On June 1, 1943, Boeselager was promoted to Major. In a subsequent campaign of October 1943 he was wounded. On December 1, he was promoted to Oberstleutnant. After receiving another wound in February 1944, Boeselanger, still not fully recuperated in June, was assigned to a rear echelon squadron. There he began to plot a new attempt on Hitler in league with von Tresckow.

Boeselager was dispatched by von Tresckow to urge his old commander, von Kluge, to change his strategy and to join the conspiracy against Hitler. Von Kluge was now Commander-in-Chief in the West; in the East, German lines were spread so thin that multiple Russian breakthroughs were inevitable. Tresckow wanted von Kluge to open the front in the West, begin negotiations with the British and Americans, and transfer assets to the Eastern Front to fight the " Bolsheviks", viewed as a much crueler and uncompromising enemy.
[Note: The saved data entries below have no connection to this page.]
Lemma create_appends (cls : MediaClass) (x : Ext) (w w' : World)
  (kwargs : Media.Kwargs) (rec : MediaRec) :
  Media.create cls x w kwargs = (Ok rec, w') ->
  media_table w' = (media_table w ++ [rec])%list
  /\ media_type rec = Media.opt_str (MEDIA_TYPE cls).
Proof.
  unfold Media.create.
  destruct (negb (truthy_opt truthy_str (MEDIA_TYPE cls))); [discriminate|].
  destruct (Nat.eqb _ 0); [discriminate|].
  destruct (Nat.ltb 1 _); [discriminate|].
  destruct (Media.create_load x w kwargs) as [data|e]; [|discriminate].
  assert (Hins : forall wi d,
            media_table wi = media_table w ->
            Media.insert cls wi d = (Ok rec, w') ->
            media_table w' = (media_table w ++ [rec])%list
            /\ media_type rec = Media.opt_str (MEDIA_TYPE cls)).
  { intros wi d Ht H. injection H as <- <-. simpl. rewrite Ht.
    split; reflexivity. }
  destruct (truthy_opt truthy_bytes (Media.kw_file data)); [|now apply Hins].
  destruct (Media.strategy_is _ "database"); [now apply Hins|].
  destruct (Media.strategy_is _ "disk"); [|now apply Hins].
  destruct (MediaProps.create_on_disk_cases cls x w data
              (Media.opt_bytes (Media.kw_file data))) as (Ht & _).
  destruct (Media.create_on_disk cls x w data _) as [[d'|e] w1];
    [|discriminate].
  now apply Hins.
Qed.

(** X6.  A record that [create] returns is among the rows that
    [query] of the same class ranges over in the world that [create]
    leaves, next to all the rows it ranged over before; and for a
    class registered below [Model.Media] every row of [query] has the
    media type of the class. *)
Theorem create_then_query (name : string) (cls : MediaClass) (x : Ext)
  (w w' : World) (kwargs : Media.Kwargs) (rec : MediaRec) :
  Media.create cls x w kwargs = (Ok rec, w') ->
  In rec (MediaModel.query name cls w')
  /\ (forall r, In r (MediaModel.query name cls w) ->
                In r (MediaModel.query name cls w'))
  /\ (MediaModel.startswith "Model.Media." name = true ->
      Forall (fun r => media_type r = Media.opt_str (MEDIA_TYPE cls))
             (MediaModel.query name cls w')).
Proof.
  intros Hc. destruct (create_appends _ _ _ _ _ _ Hc) as (Ht & Hm).
  unfold MediaModel.query. rewrite Ht.
  destruct (MediaModel.startswith "Model.Media." name).
  - repeat split.
    + apply filter_In. split.
      * apply in_or_app. right. now left.
      * rewrite Hm. apply String.eqb_refl.
    + intros r Hr. apply filter_In in Hr as [Hr He].
      apply filter_In. split; [apply in_or_app; now left | exact He].
    + intros _. apply Forall_forall. intros r Hr.
      apply filter_In in Hr as [_ He]. now apply String.eqb_eq.
  - repeat split.
    + apply in_or_app. right. now left.
    + intros r Hr. apply in_or_app. now left.
    + discriminate.
Qed.

Lemma create_then_query_witness :
  match Media.create Examples.ImageDisk Examples.ext Examples.world
                     Examples.kw_inline with
  | (Ok rec, w') =>
      In rec (MediaModel.query "Model.Media.Image" Examples.ImageDisk w')
  | (Raise _, _) => False
  end.
Proof.
  destruct (Media.create Examples.ImageDisk Examples.ext Examples.world
                         Examples.kw_inline) as [[rec|e] w'] eqn:E.
  - exact (proj1 (create_then_query "Model.Media.Image" Examples.ImageDisk
                    Examples.ext Examples.world w' Examples.kw_inline rec E)).
  - vm_compute in E. discriminate.
Defined.

(** X7.  The transition that [process] of an audio or of a video
    entity makes is among those that [get_workflow_definition] allows
    exactly when the entity is a draft; in particular an archived
    entity is published, a transition the definition does not list. *)
Theorem process_and_workflow (self : MediaRec) :
  (MediaModel.allowed_to (state self) (state (Audio.process self)) = true
   <-> state self = "draft")
  /\ (state self = "archived" ->
      state (Video.process self) = "published"
      /\ MediaModel.allowed_to "archived" "published" = false).
Proof.
  split.
  - rewrite MediaProps.process_eq. simpl.
    unfold MediaModel.allowed_to, MediaModel.get_workflow_definition. simpl.
    destruct (String.eqb_spec (state self) "draft") as [E|E].
    + split; [intros _; exact E | reflexivity].
    + destruct (String.eqb_spec (state self) "published");
        [split; [discriminate | contradiction]|].
      destruct (String.eqb_spec (state self) "archived");
        split; try discriminate; contradiction.
  - intros H. change (Video.process self) with (Audio.process self).
    rewrite MediaProps.process_eq. split; reflexivity.
Qed.

Lemma process_and_workflow_witness :
  state (Video.process Examples2.media_archived) = "published"
  /\ MediaModel.allowed_to "archived" "published" = false.
Proof.
  apply (process_and_workflow Examples2.media_archived). reflexivity.
Defined.

End NamingExtra.

(* ================================================================== *)
(** ** Further properties of the crop transform *)

Module CropExtra.

Lemma quot_two_double (k : Z) : Z.quot (2 * k) 2 = k.
Proof. rewrite Z.mul_comm. apply Z.quot_mul. lia. Qed.

Lemma quot_two_double_succ (k : Z) : (0 <= k)%Z -> Z.quot (2 * k + 1) 2 = k.
Proof.
  intros H. rewrite Z.quot_div_nonneg by lia.
  symmetry. apply (Z.div_unique _ _ _ 1); lia.
Qed.

Lemma quot_two_opp_double_succ (k : Z) :
  (0 <= k)%Z -> Z.quot (- (2 * k + 1)) 2 = (- k)%Z.
Proof.
  intros H. rewrite Z.quot_opp_l by lia. now rewrite quot_two_double_succ.
Qed.

(** The width of the box cut around a scaled image [g] wide. *)
Lemma centered_box_cut (g T : Z) :
  (0 <= g)%Z -> (0 <= T)%Z ->
  (Z.quot (g + T) 2 - Z.quot (g - T) 2 = CropSize.cut T g)%Z.
Proof.
  intros Hg HT. unfold CropSize.cut.
  destruct (Z.leb_spec T g) as [Hle|Hlt]; simpl.
  - now apply ImageProps.centered_box_exact.
  - destruct (Z.even (T - g)) eqn:E.
    + apply Z.even_spec in E as [k Hk].
      replace (g + T)%Z with (2 * (g + k))%Z by lia.
      replace (g - T)%Z with (2 * (- k))%Z by lia.
      rewrite !quot_two_double. lia.
    + rewrite <- Z.negb_odd in E. apply Bool.negb_false_iff in E.
      apply Z.odd_spec in E as [k Hk].
      replace (g + T)%Z with (2 * (g + k) + 1)%Z by lia.
      replace (g - T)%Z with (- (2 * k + 1))%Z by lia.
      rewrite quot_two_double_succ by lia.
      rewrite quot_two_opp_double_succ by lia. lia.
Qed.

(** X8.  The crop of an image at least as wide as tall, to a target of
    positive height: the result is as high as the target and as wide
    as the target, or one pixel narrower exactly when the image scaled
    to the target height is narrower than the target by an odd number
    of pixels. *)
Theorem crop_size_landscape (img : PIL.Image) (W H : Z) :
  (0 < PIL.height img <= PIL.width img)%Z ->
  (0 < H)%Z -> (0 <= W)%Z ->
  Image.__crop img (W, H)
  = Ok (PIL.mkImg
          (CropSize.cut W (Z.quot (H * PIL.width img) (PIL.height img))) H).
Proof.
  intros Himg HH HW.
  unfold Image.__crop.
  rewrite ImageProps.crop_scale_landscape by lia.
  unfold Spec.crop_scale_preserving.
  destruct (Z.geb_spec (PIL.width img) (PIL.height img)); [|lia].
  set (g := Z.quot (H * PIL.width img) (PIL.height img)) in *.
  assert (Hg : (H <= g)%Z).
  { subst g. apply Z.quot_le_lower_bound; [lia|]. nia. }
  simpl. unfold PIL.resize. simpl fst; simpl snd.
  destruct (Z.ltb_spec g 1); [lia|].
  destruct (Z.ltb_spec H 1); [lia|].
  simpl. unfold Image.crop_box. simpl.
  destruct (Z.geb_spec (PIL.width img) (PIL.height img)); [|lia].
  unfold PIL.crop. f_equal. f_equal; [|lia].
  apply centered_box_cut; lia.
Qed.

Lemma crop_size_landscape_witness :
  Image.__crop Examples.landscape (300, 100)%Z = Ok (PIL.mkImg 299 100).
Proof.
  apply (crop_size_landscape Examples.landscape 300 100); simpl; lia.
Defined.

(** X9.  The crop of an image taller than wide: the size that is asked
    of [resize] is the target width by the target width times width
    over height, which is less than the target width; when that height
    is at least one, the result is as wide as the target and as high
    as the target, or one pixel lower when the scaled image is lower
    than the target by an odd number of pixels. *)
Theorem crop_size_portrait (img : PIL.Image) (W H : Z) :
  (0 < PIL.width img < PIL.height img)%Z ->
  (0 < W)%Z -> (0 <= H)%Z ->
  (1 <= Z.quot (W * PIL.width img) (PIL.height img))%Z ->
  (Z.quot (W * PIL.width img) (PIL.height img) < W)%Z
  /\ Image.__crop img (W, H)
     = Ok (PIL.mkImg W
             (CropSize.cut H (Z.quot (W * PIL.width img) (PIL.height img)))).
Proof.
  intros Himg HW HH Hg. split.
  - apply Z.quot_lt_upper_bound; nia.
  - unfold Image.__crop.
    rewrite ImageProps.crop_scale_portrait by lia.
    simpl fst.
    set (g := Z.quot (W * PIL.width img) (PIL.height img)) in *.
    simpl. unfold PIL.resize. simpl fst; simpl snd.
    destruct (Z.ltb_spec W 1); [lia|].
    destruct (Z.ltb_spec g 1); [lia|].
    simpl. unfold Image.crop_box. simpl.
    destruct (Z.geb_spec (PIL.width img) (PIL.height img)); [lia|].
    unfold PIL.crop. f_equal.
    rewrite centered_box_cut by lia. f_equal. lia.
Qed.

Lemma crop_size_portrait_witness :
  Image.__crop Examples.portrait (100, 100)%Z = Ok (PIL.mkImg 100 100).
Proof.
  apply (crop_size_portrait Examples.portrait 100 100);
    simpl; try lia; vm_compute; discriminate.
Defined.

End CropExtra.

(* ================================================================== *)
(** ** Further properties of the image pipeline *)

Module ImageExtra.

(** *** The renditions computed from the class constants *)

Lemma format_item_shape (cls : MediaClass) (x : Ext) (self : MediaRec)
  (name : string) (item r : json) :
  Image.format_item cls x self name item = Ok r ->
  exists i d path url,
    item = JDict i /\ r = JDict d
    /\ json_get "path" d = JStr path /\ json_get "url" d = JStr url
    /\ json_get "width" d = json_get "width" i
    /\ json_get "height" d = json_get "height" i
    /\ json_get "file_format" d = json_get "file_format" i
    /\ json_get "transformation_mode" d = json_get "transformation_mode" i
    /\ json_get "extension" d = json_get "extension" i.
Proof.
  unfold Image.format_item.
  destruct item as [| | | |i]; try discriminate.
  destruct (today x) as [[year month] day].
  destruct (format (DESTINATION_PATH_PATTERN cls) _) as [path|e];
    [|discriminate].
  destruct (format (URL_PATTERN cls) _) as [url|e]; [|discriminate].
  simpl. intros H. injection H as <-.
  exists i. eexists. exists path, url. repeat split.
Qed.

Lemma format_items_keys (cls : MediaClass) (x : Ext) (self : MediaRec)
  (params : dict) :
  forall (acc props : dict),
    Image.format_items cls x self params acc = Ok props ->
    NoDup (map fst acc ++ map fst params) ->
    map fst props = (map fst acc ++ map fst params)%list
    /\ (forall k, ~ In k (map fst params) ->
                  dict_get k props = dict_get k acc)
    /\ (forall name item, In (name, item) params ->
          exists r, dict_get name props = Some r
                    /\ Image.format_item cls x self name item = Ok r).
Proof.
  induction params as [|[name item] rest IH]; intros acc props H Hnd.
  - simpl in *. injection H as <-. rewrite app_nil_r.
    split; [reflexivity|]. split; [reflexivity|]. intros ? ? [].
  - simpl in H.
    destruct (Image.format_item cls x self name item) as [r|e] eqn:Hr;
      [|discriminate].
    simpl in H, Hnd.
    assert (Hfresh : dict_get name acc = None).
    { apply Lemmas.dict_get_none_keys. intros Hin.
      apply NoDup_remove_2 in Hnd. apply Hnd. apply in_or_app. now left. }
    assert (Hrest : ~ In name (map fst rest)).
    { intros Hin. apply NoDup_remove_2 in Hnd. apply Hnd.
      apply in_or_app. now right. }
    rewrite (Lemmas.dict_set_fresh _ _ _ Hfresh) in H.
    destruct (IH _ _ H) as (Hk & Hother & Hin).
    { rewrite map_app. simpl. rewrite <- app_assoc. exact Hnd. }
    split; [|split].
    + rewrite Hk, map_app. simpl. now rewrite <- app_assoc.
    + intros k Hk'. simpl in Hk'.
      rewrite Hother by tauto.
      assert (name <> k) by tauto.
      rewrite <- (Lemmas.dict_set_fresh _ r _ Hfresh).
      now apply Lemmas.dict_get_set_other.
    + intros n i [E|Hi].
      * injection E as <- <-. exists r. split; [|exact Hr].
        rewrite (Hother _ Hrest).
        rewrite <- (Lemmas.dict_set_fresh _ r _ Hfresh).
        apply Lemmas.dict_get_set_same.
      * now apply Hin.
Qed.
Hitler and his cronies, all obstacles to sound military strategy and peacemaking, would be eliminated. In the plan that von Tresckow envisioned, Von Kluge would arrange for the former's transfer so that he could help consolidate the coup. However, Von Kluge felt that the Americans and British would be "opening up" his front for him soon no matter what he actions he took, did not trust most of his staff to keep silent about the conspiracy, and therefore declined to participate in the plot or any other planning. Von Boeselager returned to von Tresckow empty-handed, but he still had a contribution to make.
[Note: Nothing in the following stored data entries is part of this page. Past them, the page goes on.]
(** * ngx.command: the [ssvCommand] directive and the Command it drives

    The development has three parts.

    - [Js]: the fragment of JavaScript values the directive manipulates
      (truthiness, [||], [Array.isArray], spread, [Function.prototype.bind])
      and a small monad for methods that mutate [this], log what they call
      and may throw.
    - [Directive]: the class [CommandDirective] of
      [src/command.directive.ts], method by method.
    - [Command]: the Command state machine.  The class lives in
      [./command], which is not among the sources; it is modelled from the
      specification and every definition there says so. *)

From Stdlib Require Import List String Bool Arith Lia PrimFloat.
Import ListNotations.
Local Open Scope string_scope.
Local Open Scope list_scope.
Set Warnings "-register-all".

(* ===================================================================== *)
(** ** JavaScript values *)
(* ===================================================================== *)

Module Js.

(** Values that can reach the directive through a template binding.
    Numbers are IEEE doubles, as in the language; objects other than
    arrays are opaque references (they only matter through their
    truthiness and their identity). *)
Inductive JsValue : Type :=
| JUndefined
| JNull
| JBool (b : bool)
| JNumber (x : float)
| JString (s : string)
| JArray (items : list JsValue)
| JObject (ref : nat).

(** [ToBoolean]: [undefined], [null], [false], [+0], [-0], [NaN] and the
    empty string are falsy, everything else (every object, every array,
    the empty array included) is truthy. *)
Definition truthy (v : JsValue) : bool :=
  match v with
  | JUndefined => false
  | JNull => false
  | JBool b => b
  | JNumber x => negb (PrimFloat.eqb x zero || negb (PrimFloat.eqb x x))
  | JString s => negb (String.eqb s "")
  | JArray _ => true
  | JObject _ => true
  end.

(** [a || b]: the left operand when it is truthy, the right one otherwise. *)
Definition js_or (a b : JsValue) : JsValue :=
  if truthy a then a else b.

(** [Array.isArray(v)]. *)
Definition isArray (v : JsValue) : bool :=
  match v with
  | JArray _ => true
  | _ => false
  end.

(** What a thrown value looks like to the caller. *)
Inductive JsError : Type :=
| Error (message : string)
| TypeError (message : string).

Inductive Result (A : Type) : Type :=
| Ok (a : A)
| Throw (e : JsError).

Arguments Ok {A} a.
Arguments Throw {A} e.

(** A function value: called with a [this] and an argument list, it
    returns or throws. *)
Definition JsFunction : Type := JsValue -> list JsValue -> Result JsValue.

(** [f.bind(thisArg, ...bound)]: the receiver of the later call is
    ignored and the bound arguments come first. *)
Definition bind (f : JsFunction) (thisArg : JsValue) (bound : list JsValue)
  : JsFunction :=
  fun _ args => f thisArg (bound ++ args).

(** [x === y] on [boolean | undefined]. *)
Definition strict_eq_flag (x y : option bool) : bool :=
  match x, y with
  | None, None => true
  | Some a, Some b => Bool.eqb a b
  | _, _ => false
  end.

End Js.

Export Js.

(* ===================================================================== *)
(** ** Methods: state, trace and exceptions *)
(* ===================================================================== *)

(** A method run from state [S] leaves a result or an exception, the state
    as mutated so far (a [throw] does not roll assignments back) and the
    calls it made on its collaborators, oldest first. *)
Module Method.

Section Monad.
Variables S E : Type.

Record Outcome (A : Type) : Type := mkOutcome {
  result : Result A;
  state : S;
  trace : list E
}.

Definition M (A : Type) : Type := S -> Outcome A.

Definition ret {A} (a : A) : M A :=
  fun s => mkOutcome A (Ok a) s [].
In support of the German resistance, von Boeselager would bide with the greater part of his brigade in the Prussian hinterlands, then advance to take Berlin and hold it. Von Boeselager also helped Wessel Freiherr von Freytag-Loringhoven in procuring the British Hexogen plastic explosive and other parts used in the bomb that would be used to kill Hitler - a fact that his friends who were tortured by Hitler's security services never revealed . At the appointed time, von Boeselager and his brother began marching their columns on Berlin. But before he and his men could reach Berlin, he was informed by about the unsuccessful bombing carried out on July 20 by Claus von Stauffenberg. Boeselager accordingly led his troops back to the front with great celerity and doing the utmost to camouflage the reason for the troop movement; thus, he and his brother Phillip were not implicated in the plot. Approximately 5,000 others were not so lucky, and were executed for their roles, however minor.

Death and legacy

Although the brothers von Boeselager had escaped initial suspicion, investigators sent a message to one of Georg's old units in France requesting that "First Lieutenant von Boeselager" be detained for questioning; his old comrades replied (semi-truthfully, since Boeselager had long since been promoted) that they knew no such officer. Even though he was now a field-grade officer, Georg continued his hard-charging junior cavalryman's ways. Perhaps Georg was aware that his life was in danger and he wished to die a hero, reasoning that his family would be less liable to Nazi persecution, or else he was despondent about the failure of the plot and the future of Germany under Hitler or under Russian occupation. Unfortunately for historians, Oberst von Boeselager carried the knowledge of his motivations to the grave, falling in an assault against a heavily fortified Russian position near Łomża on the River Bug on August 27, 1944. On August 29, he was posthumously promoted to full colonel and awarded the Knight's Cross with Oak Leaves and Swords — one of only 159 German soldiers so decorated in the history of the award.

The Bundeswehr's Freiherr von Boeselager Kaserne ("Baron von Boeselager Barracks") near Munich are named for him, as are the Georg-von-Boeselager-Strasse ("George von Boeselager Street") and the Georg-von-Boeselager-Schule ("George von Boeselager Primary School") in Bonn.